**WHAT YOU SHOULD DO**.
Reproduce the top of the data verbatim, through and including the line that contains "destruct Hc as".
--- EXERCISE MATERIALS ---
Lemma consume_keeps g lookup closed token sid purp binding nonc now :
  op_keeps g (Consume lookup closed token sid purp binding nonc now).
Proof.
  intros a Hwf. cbn [run_op]. destruct (token_hash token) as [d|e] eqn:Ed.
  2: { rewrite (consume_bad_token _ _ _ _ _ _ _ _ _ _ Ed). split; [done|]. cbn. lia. }
  pose proof (consume_state lookup closed token sid purp binding nonc now a d Ed) as Hs.
  pose proof (consume_cases lookup closed token sid purp binding nonc now a d Ed) as Hc.
  destruct (consume _ _ _ _ _ _ _ _ a) as [a' r]. cbn [fst snd] in Hs, Hc. subst a'.
  split; [by apply od_wf_pop, od_wf_filter|].
  assert (live g (consumed d now a) <= live g a)%nat as Hle.
  { apply live_le. cbn [_grants consumed set_grants]. rewrite od_get_pop. case_decide; [done|]. by apply od_get_filter. }
  destruct Hc as [(g0 & s & Hg & Hd & _ & ->)|[e ->]]; [|done].
  unfold times. cbn [List.filter issues uses length]. case_bool_decide as Eg; [subst g0|done]. cbn [length].
  apply od_get_filter in Hg; [|done]. unfold live at 2. rewrite Hd, Hg, bool_decide_true by done.
  unfold live. cbn [_grants consumed set_grants]. rewrite Hd, od_get_pop_eq. done.
Qed.

Lemma run_op_keeps g o : op_keeps g o.
Proof.
  destruct o; [apply issue_keeps|apply consume_keeps|..]; intros a Hwf; cbn [run_op].
  - split; [apply od_wf_filter, Hwf|]. by eapply grants_filter.
  - unfold release. destruct (token_hash token) as [d|e]; [|done]. split; [apply od_wf_pop, Hwf|].
    apply live_le. cbn. rewrite od_get_pop. by case_decide.
  - split; [apply od_wf_filter, Hwf|]. by eapply grants_filter.
Qed.
Record PhysicalConnection := {
  parser : FrameParser;
  max_unacked_messages : Z;
  max_queue_bytes : Z;
  ack_timeout : Z;
  logical_connection_ids : gset string;
  closed_logical_connection_ids : gset string;
  new_logical_session_times : list Z;
  pending : odict Z PendingMessage;
  pending_bytes : Z;
  last_activity : Z;
  closed : bool;
  close_reason : option string;
  _next_message_id : Z;
  script : list write_outcome;
  written : list bytes
}.

Definition set_parser (x : FrameParser) (s : PhysicalConnection) : PhysicalConnection :=
  {| parser := x; max_unacked_messages := max_unacked_messages s; max_queue_bytes :=
     max_queue_bytes s; ack_timeout := ack_timeout s; logical_connection_ids :=
     logical_connection_ids s; closed_logical_connection_ids := closed_logical_connection_ids s;
     new_logical_session_times := new_logical_session_times s; pending := pending s; pending_bytes
     := pending_bytes s; last_activity := last_activity s; closed := closed s; close_reason :=
     close_reason s; _next_message_id := _next_message_id s; script := script s; written :=
     written s |}.
Definition set_logical_connection_ids (x : gset string) (s : PhysicalConnection) : PhysicalConnection :=
  {| parser := parser s; max_unacked_messages := max_unacked_messages s; max_queue_bytes :=
     max_queue_bytes s; ack_timeout := ack_timeout s; logical_connection_ids := x;
     closed_logical_connection_ids := closed_logical_connection_ids s; new_logical_session_times
     := new_logical_session_times s; pending := pending s; pending_bytes := pending_bytes s;
     last_activity := last_activity s; closed := closed s; close_reason := close_reason s;
     _next_message_id := _next_message_id s; script := script s; written := written s |}.
Definition set_closed_logical_connection_ids (x : gset string) (s : PhysicalConnection) : PhysicalConnection :=
  {| parser := parser s; max_unacked_messages := max_unacked_messages s; max_queue_bytes :=
     max_queue_bytes s; ack_timeout := ack_timeout s; logical_connection_ids :=
     logical_connection_ids s; closed_logical_connection_ids := x; new_logical_session_times :=
     new_logical_session_times s; pending := pending s; pending_bytes := pending_bytes s;
     last_activity := last_activity s; closed := closed s; close_reason := close_reason s;
     _next_message_id := _next_message_id s; script := script s; written := written s |}.
Definition set_new_logical_session_times (x : list Z) (s : PhysicalConnection) : PhysicalConnection :=
  {| parser := parser s; max_unacked_messages := max_unacked_messages s; max_queue_bytes :=
     max_queue_bytes s; ack_timeout := ack_timeout s; logical_connection_ids :=
     logical_connection_ids s; closed_logical_connection_ids := closed_logical_connection_ids s;
     new_logical_session_times := x; pending := pending s; pending_bytes := pending_bytes s;
     last_activity := last_activity s; closed := closed s; close_reason := close_reason s;
     _next_message_id := _next_message_id s; script := script s; written := written s |}.
Definition set_pending (x : odict Z PendingMessage) (s : PhysicalConnection) : PhysicalConnection :=
  {| parser := parser s; max_unacked_messages := max_unacked_messages s; max_queue_bytes :=
     max_queue_bytes s; ack_timeout := ack_timeout s; logical_connection_ids :=
     logical_connection_ids s; closed_logical_connection_ids := closed_logical_connection_ids s;
     new_logical_session_times := new_logical_session_times s; pending := x; pending_bytes :=
     pending_bytes s; last_activity := last_activity s; closed := closed s; close_reason :=
     close_reason s; _next_message_id := _next_message_id s; script := script s; written :=
     written s |}.
Definition set_pending_bytes (x : Z) (s : PhysicalConnection) : PhysicalConnection :=
  {| parser := parser s; max_unacked_messages := max_unacked_messages s; max_queue_bytes :=
     max_queue_bytes s; ack_timeout := ack_timeout s; logical_connection_ids :=
     logical_connection_ids s; closed_logical_connection_ids := closed_logical_connection_ids s;
     new_logical_session_times := new_logical_session_times s; pending := pending s; pending_bytes
     := x; last_activity := last_activity s; closed := closed s; close_reason := close_reason s;
     _next_message_id := _next_message_id s; script := script s; written := written s |}.
Definition set_last_activity (x : Z) (s : PhysicalConnection) : PhysicalConnection :=
  {| parser := parser s; max_unacked_messages := max_unacked_messages s; max_queue_bytes :=
     max_queue_bytes s; ack_timeout := ack_timeout s; logical_connection_ids :=
     logical_connection_ids s; closed_logical_connection_ids := closed_logical_connection_ids s;
     new_logical_session_times := new_logical_session_times s; pending := pending s; pending_bytes
     := pending_bytes s; last_activity := x; closed := closed s; close_reason := close_reason s;
     _next_message_id := _next_message_id s; script := script s; written := written s |}.
Definition set_closed (x : bool) (s : PhysicalConnection) : PhysicalConnection :=
  {| parser := parser s; max_unacked_messages := max_unacked_messages s; max_queue_bytes :=
     max_queue_bytes s; ack_timeout := ack_timeout s; logical_connection_ids :=
     logical_connection_ids s; closed_logical_connection_ids := closed_logical_connection_ids s;
     new_logical_session_times := new_logical_session_times s; pending := pending s; pending_bytes
     := pending_bytes s; last_activity := last_activity s; closed := x; close_reason :=
     close_reason s; _next_message_id := _next_message_id s; script := script s; written :=
     written s |}.
Definition set_close_reason (x : option string) (s : PhysicalConnection) : PhysicalConnection :=
  {| parser := parser s; max_unacked_messages := max_unacked_messages s; max_queue_bytes :=
     max_queue_bytes s; ack_timeout := ack_timeout s; logical_connection_ids :=
     logical_connection_ids s; closed_logical_connection_ids := closed_logical_connection_ids s;
     new_logical_session_times := new_logical_session_times s; pending := pending s; pending_bytes
     := pending_bytes s; last_activity := last_activity s; closed := closed s; close_reason := x;
     _next_message_id := _next_message_id s; script := script s; written := written s |}.
Definition set_next_message_id (x : Z) (s : PhysicalConnection) : PhysicalConnection :=
  {| parser := parser s; max_unacked_messages := max_unacked_messages s; max_queue_bytes :=
     max_queue_bytes s; ack_timeout := ack_timeout s; logical_connection_ids :=
     logical_connection_ids s; closed_logical_connection_ids := closed_logical_connection_ids s;
     new_logical_session_times := new_logical_session_times s; pending := pending s; pending_bytes
     := pending_bytes s; last_activity := last_activity s; closed := closed s; close_reason :=
     close_reason s; _next_message_id := x; script := script s; written := written s |}.
Definition set_script (x : list write_outcome) (s : PhysicalConnection) : PhysicalConnection :=
  {| parser := parser s; max_unacked_messages := max_unacked_messages s; max_queue_bytes :=
     max_queue_bytes s; ack_timeout := ack_timeout s; logical_connection_ids :=
     logical_connection_ids s; closed_logical_connection_ids := closed_logical_connection_ids s;
     new_logical_session_times := new_logical_session_times s; pending := pending s; pending_bytes
     := pending_bytes s; last_activity := last_activity s; closed := closed s; close_reason :=
     close_reason s; _next_message_id := _next_message_id s; script := x; written := written s |}.
Definition set_written (x : list bytes) (s : PhysicalConnection) : PhysicalConnection :=
  {| parser := parser s; max_unacked_messages := max_unacked_messages s; max_queue_bytes :=
     max_queue_bytes s; ack_timeout := ack_timeout s; logical_connection_ids :=
     logical_connection_ids s; closed_logical_connection_ids := closed_logical_connection_ids s;
     new_logical_session_times := new_logical_session_times s; pending := pending s; pending_bytes
     := pending_bytes s; last_activity := last_activity s; closed := closed s; close_reason :=
     close_reason s; _next_message_id := _next_message_id s; script := script s; written := x |}.

(** [PhysicalConnection.__init__]; [random] is the value of
    [secrets.randbits(63)]. *)
Definition init (max_frame_size unacked queue timeout random now : Z) (outcomes : list write_outcome) :
    res PhysicalConnection :=
  let? p := FrameParser_init max_frame_size (Some (max_frame_size * 2)) in
  Ok {| parser := p; max_unacked_messages := unacked; max_queue_bytes := queue; ack_timeout := timeout;
        logical_connection_ids := ∅; closed_logical_connection_ids := ∅; new_logical_session_times := [];
        pending := []; pending_bytes := 0; last_activity := now; closed := false; close_reason := None;
        _next_message_id := if random =? 0 then 1 else random; script := outcomes; written := [] |}.

(** ** Access to the connections of a larger state *)

Class ConnStore (W : Type) := {
  conn : nat -> W -> PhysicalConnection;
  put_conn : nat -> PhysicalConnection -> W -> W;
  monotonic : W -> Z
}.

Record Callbacks (W : Type) := {
  on_application_message : nat -> DataEnvelope -> Z -> M W unit;
  on_close : nat -> M W unit;
  on_logical_close : nat -> string -> M W unit
}.
Arguments on_application_message {W}.
Arguments on_close {W}.
Arguments on_logical_close {W}.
---
**RESPONSE TO THIS EXERCISE**.
Lemma consume_keeps g lookup closed token sid purp binding nonc now :
  op_keeps g (Consume lookup closed token sid purp binding nonc now).
Proof.
  intros a Hwf. cbn [run_op]. destruct (token_hash token) as [d|e] eqn:Ed.
  2: { rewrite (consume_bad_token _ _ _ _ _ _ _ _ _ _ Ed). split; [done|]. cbn. lia. }
  pose proof (consume_state lookup closed token sid purp binding nonc now a d Ed) as Hs.
  pose proof (consume_cases lookup closed token sid purp binding nonc now a d Ed) as Hc.
  destruct (consume _ _ _ _ _ _ _ _ a) as [a' r]. cbn [fst snd] in Hs, Hc. subst a'.
  split; [by apply od_wf_pop, od_wf_filter|].
  assert (live g (consumed d now a) <= live g a)%nat as Hle.
  { apply live_le. cbn [_grants consumed set_grants]. rewrite od_get_pop. case_decide; [done|]. by apply od_get_filter. }
  destruct Hc as [(g0 & s & Hg & Hd & _ & ->)|[e ->]]; [|done].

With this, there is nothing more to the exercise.